Fri 12 Jun 2026 | 02:59 PM
Dr. Hussein Bassir
Dr. Hussein Bassir
Dr. Hussein Bassir

Imagine walking into a museum and finding yourself no longer just a visitor moving through galleries, but a traveler moving through time itself.

Imagine that instead of standing before the statue of King Khufu, you are soaring above the Giza Plateau 4,500 years ago—watching thousands of workers building the Great Pyramid. You hear the rhythm of stone hammers, see Nile boats carrying granite blocks from Aswan, and feel the heat of the ancient Egyptian sun on your skin as if you were truly there.

This is no longer science fiction.

It is a future already unfolding in museums around the world.

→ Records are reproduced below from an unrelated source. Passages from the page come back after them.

(** The counters of established handshakes are below the next one. *)
Lemma est_below asks y c :
  initiator_inv asks y -> responder_inv asks y -> c ∈ map fst (est_i y) -> c < ch_next (ini y).
Proof.
  intros Hi Hr (e & -> & He)%list_elem_of_fmap.
  pose proof (Forall_in (ii_est _ _ Hi) e He) as He'.
  apply (Forall_in (ri_est _ _ Hr)) in He'. cbn in He'.
  apply list_elem_of_fmap in He' as (x & -> & Hx). by apply (Forall_in (ii_asks _ _ Hi)) in Hx as [[_ ?] _].
Qed.

Lemma sent_more asks y ms :
  Forall (fun e => exists m, m ∈ log_i y /\ m_type m = SESSION_MSG_HANDSHAKE_INIT /\ m_key m = tx ks /\
    m_counter m = e.1 /\ m_payload m = e.2.1) asks ->
  Forall (fun e => exists m, m ∈ log_i y ++ ms /\ m_type m = SESSION_MSG_HANDSHAKE_INIT /\ m_key m = tx ks /\
    m_counter m = e.1 /\ m_payload m = e.2.1) asks.
Proof.
  intros H. eapply Forall_impl; [exact H|]. intros e (m & Hm & ?). exists m. split; [by apply elem_of_app; left|done].
Qed.

Lemma initiate_inv asks y a1 a2 m :
  initiator_inv asks y -> responder_inv asks y -> 0 <= start -> ch_next (ini y) < 2 ^ 64 ->
  step (ini y) Restart Done a1 -> step a1 Ask (Sends m) a2 ->
  exists asks', asks ⊆ asks' /\ initiator_inv asks' (move_i a2 [m] [] [] y).
Proof.
  intros Hi Hr Hst Hn S1 S2. pose proof (est_below asks y (ch_next (ini y)) Hi Hr) as Hnew.
  apply restart_inv in S1 as (kp' & Hkp & ->). apply ask_inv in S2 as (-> & kp & [= <-] & ->). destruct Hi as [H1 H2 H3 H4 H5 H6 Hsn H7 H8 H9 H10 H11 H12 H13].
  assert (u64 (ch_next (ini y)) = ch_next (ini y)) as Eu by (apply u64_small; unfold is_u64; lia).
  exists (asks ++ [(ch_next (ini y), kp')]). split; [intros x Hx; by apply elem_of_app; left|].
  split; cbn [move_i ini after_ask in_phase ch_role ch_static ch_next ch_asked ch_phase ch_seen log_i est_i est_r got_i log_r];
    rewrite ?app_nil_r, ?Eu; try done.
  - rewrite length_app. cbn. lia.
  - rewrite !length_app. cbn. lia.
  - apply Forall_app. split; [|constructor; [cbn; split; [lia|done]|constructor]].
    eapply Forall_impl; [exact H5|]. cbn. intros e [? ?]. split; [lia|done].
  - rewrite map_app. apply NoDup_snoc. split; [done|]. intros (x & Ex & Hx)%list_elem_of_fmap.
    apply (Forall_in H5) in Hx. cbn in Ex. lia.
  - apply Forall_app. split; [by apply sent_more|]. constructor; [|constructor].
    eexists. split; [apply elem_of_app; right; by left|]. cbn [m_key]. by rewrite H2.
  - apply Forall_app. split.
    + eapply Forall_impl; [exact H7|]. intros x. apply by_initiator_mono; cbn; [|by rewrite app_nil_r].
      intros e He. by apply elem_of_app; left.
    + constructor; [|constructor]. left. split; [done|]. split; [cbn; by rewrite H2|]. exists kp'.
      split; [apply elem_of_app; right; by left|done].
  - rewrite <- Eu. apply u64_range.
  - intros kp [= ->]. split; [intros _; apply elem_of_app; right; by left|]. intros ?%Hnew. lia.
Qed.

(** What opens under the initiator's send key, or the responder's, at the
    other party. *)
Lemma unforged_static (a : channel) log inp t c p :
  unforged log a inp -> is_u64 c -> inp = message t (rx (ch_static a)) c p ->
  exists m, m ∈ log /\ m_key m = rx (ch_static a) /\ m_counter m = c /\ m_payload m = p.
Proof. intros H Hc E. apply (H _ t); [by left|done|done]. Qed.

Lemma unforged_data (a : channel) log inp t c p keys n acc :
  unforged log a inp -> ch_phase a = Open keys n acc -> is_u64 c -> inp = message t (rx keys) c p ->
  exists m, m ∈ log /\ m_key m = rx keys /\ m_counter m = c /\ m_payload m = p.
Proof. intros H Ep Hc E. apply (H _ t); [|done|done]. right. exists keys. cbn. by rewrite Ep. Qed.

(** Both ends of a completed exchange have the same keys. *)
Lemma agreed_mirror kp_i kp_r keys_i keys_r :
  matching kp_i -> matching kp_r -> agreed CRYPTO_ROLE_INITIATOR kp_i kp_r.1 keys_i ->
  agreed CRYPTO_ROLE_RESPONDER kp_r kp_i.1 keys_r -> keys_r = swap_keys keys_i.
Proof.
  intros (Ei & _ & _) (Er & _ & _) [old_i H1] [old_r H2]. rewrite Ei, Er in H1, H2.
  apply (derive_agree _ _ _ old_r) in H1. congruence.
Qed.

Lemma asks_functional asks c kp kp' : NoDup (map fst asks) -> (c, kp) ∈ asks -> (c, kp') ∈ asks -> kp = kp'.
Proof.
  intros Hnd. induction asks as [|[c0 k0] asks IH]; [by intros ?%elem_of_nil|].
  cbn in Hnd. apply NoDup_cons in Hnd as [Hx Hnd]. rewrite !elem_of_cons.
  intros [[= -> ->]|H1] [[= ->]|H2]; try done; [| |by apply IH].
  - destruct Hx. apply list_elem_of_fmap. by exists (c0, kp').
  - destruct Hx. apply list_elem_of_fmap. by exists (c0, kp).
Qed.

Lemma learn_inv_kept asks y inp a keys :
  initiator_inv asks y -> responder_inv asks y -> separated ks y -> unforged (sealed_in y) (ini y) inp ->
  step (ini y) (TakeResponse inp) Done a -> m_keys a = Some keys ->
  initiator_inv asks (move_i a [] [(m_asked (ini y), keys)] [] y).
Proof.
  intros Hi Hr Hsep Hu St Hk. apply learn_inv in St as (peer & kp & keys' & (_ & _ & Einp & _) & Ep & Hag & ->).
  injection Hk as ->. destruct (unforged_static _ _ _ _ _ _ Hu (ii_asked _ _ Hi) Einp) as (m & Hm & Ek & Ec & Epl).
  rewrite (ii_static _ _ Hi) in Ek.
  destruct (sealer_static_r asks y m Hsep Hi Hr Hm Ek) as (kr & kpr & kpi & Her & Hmr & Epr & Hask & Hagr).
  rewrite Ec in Her, Hask. destruct (ii_waiting _ _ Hi kp Ep) as [Hw Hnot].
  assert (kpi = kp) as ->.
  { apply (asks_functional asks (ch_asked (ini y))); [apply Hi|done|]. apply Hw. intros ->. by apply elem_of_nil in Hask. }
  pose proof (Forall_in (ii_asks _ _ Hi) _ Hask) as [_ Hmi].
  assert (kr = swap_keys keys) as -> by (apply (agreed_mirror kp kpr); [done|done|congruence|done]).
  destruct Hi as [H1 H2 H3 H4 H5 H6 Hsn H7 H8 H9 H10 H11 H12 H13]. split; try done.
  - cbn. by rewrite app_nil_r.
  - by apply sent_more.
  - cbn. rewrite app_nil_r. eapply Forall_impl; [exact H7|]. intros x. apply by_initiator_mono; [done|].
    intros e He. by apply elem_of_app; left.
  - intros k n acc [= -> <- <-]. eexists. apply elem_of_app. right. by left.
  - apply Forall_app. split; [done|]. by repeat constructor.
  - cbn. rewrite map_app. by apply NoDup_snoc.
  - cbn. by rewrite app_nil_r.
Qed.

Lemma answer_inv_kept asks y inp m b keys :
  initiator_inv asks y -> responder_inv asks y -> separated ks y -> unforged (sealed_in y) (res y) inp ->
  step (res y) (TakeInit inp) (Sends m) b -> m_keys b = Some keys ->
  responder_inv asks (move_r b [m] [(m_counter m, keys)] [] y).
Proof.
  intros Hi Hr Hsep Hu St Hk.
  apply answer_inv in St as (c & peer & kp & keys' & (_ & Einp & _ & Hc & Hnew) & Hans & Hag & -> & ->).
  injection Hk as ->. destruct (unforged_static _ _ _ _ _ _ Hu Hc Einp) as (m & Hm & Ek & Ec & Epl).
  rewrite (ri_static _ _ Hr) in Ek.
  destruct (sealer_static_i asks y m Hsep Hi Hr Hm Ek) as (kpi & Hask & Epi). rewrite Ec in Hask.
  assert (matching kp) as Hkp.
  { unfold answering in Hans. destruct (ch_phase (res y)) eqn:Eph; [|done]. subst kp. by apply (ri_waiting _ _ Hr). }
  destruct Hr as [H1 H2 H3 H4 H5 H6 H7 H8 H9].
  assert (forall c', c' ∈ map fst (est_r y) -> c' < c) as Hlt.
  { intros c' (e & -> & He)%list_elem_of_fmap. destruct (Forall_in H7 e He) as (h & Eh & Hle).
    specialize (Hnew h Eh). lia. }
  split; try done; cbn [move_r in_phase after_init res est_r log_r got_r log_i ch_phase ch_seen m_counter].
  - apply Forall_app. split.
    + eapply Forall_impl; [exact H3|]. intros x. apply by_responder_mono; [done|]. intros e He. by apply elem_of_app; left.
    + constructor; [|constructor]. left. split; [cbn; by rewrite H2|]. exists keys, kp, kpi. cbn.
      split; [apply elem_of_app; right; by left|]. split; [done|]. split; [done|]. split; [done|]. congruence.
  - intros k n acc [= -> <- <-]. eexists. apply elem_of_app. right. by left.
  - apply Forall_app. split; [done|]. constructor; [|constructor]. apply list_elem_of_fmap. by exists (c, kpi).
  - apply Forall_app. split; [|constructor; [exists c; cbn; split; [done|lia]|constructor]].
    apply Forall_forall. intros e He. exists c. split; [done|]. apply Z.lt_le_incl, Hlt, list_elem_of_fmap. by exists e.
  - rewrite map_app. apply NoDup_snoc. split; [done|]. intros ?%Hlt. cbn in *. lia.
  - by rewrite app_nil_r.
Qed.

In today’s world, visitors are no longer satisfied with observation alone. Human perception itself has changed. Digital-native generations—raised on interactive games, smartphones, and immersive media—seek experience, not information alone.

The central question facing every museum today is simple:

How do we transform the visitor from a passive observer into an active participant?

This is where immersive virtual reality technologies emerge—systems that allow people to fly above ancient cities, dive into prehistoric oceans, migrate with birds across continents, or travel through lost civilizations.

But for us in Egypt, the horizon can be even broader.

Why shouldn’t a visitor at the Bibliotheca Alexandrina fly above ancient Alexandria?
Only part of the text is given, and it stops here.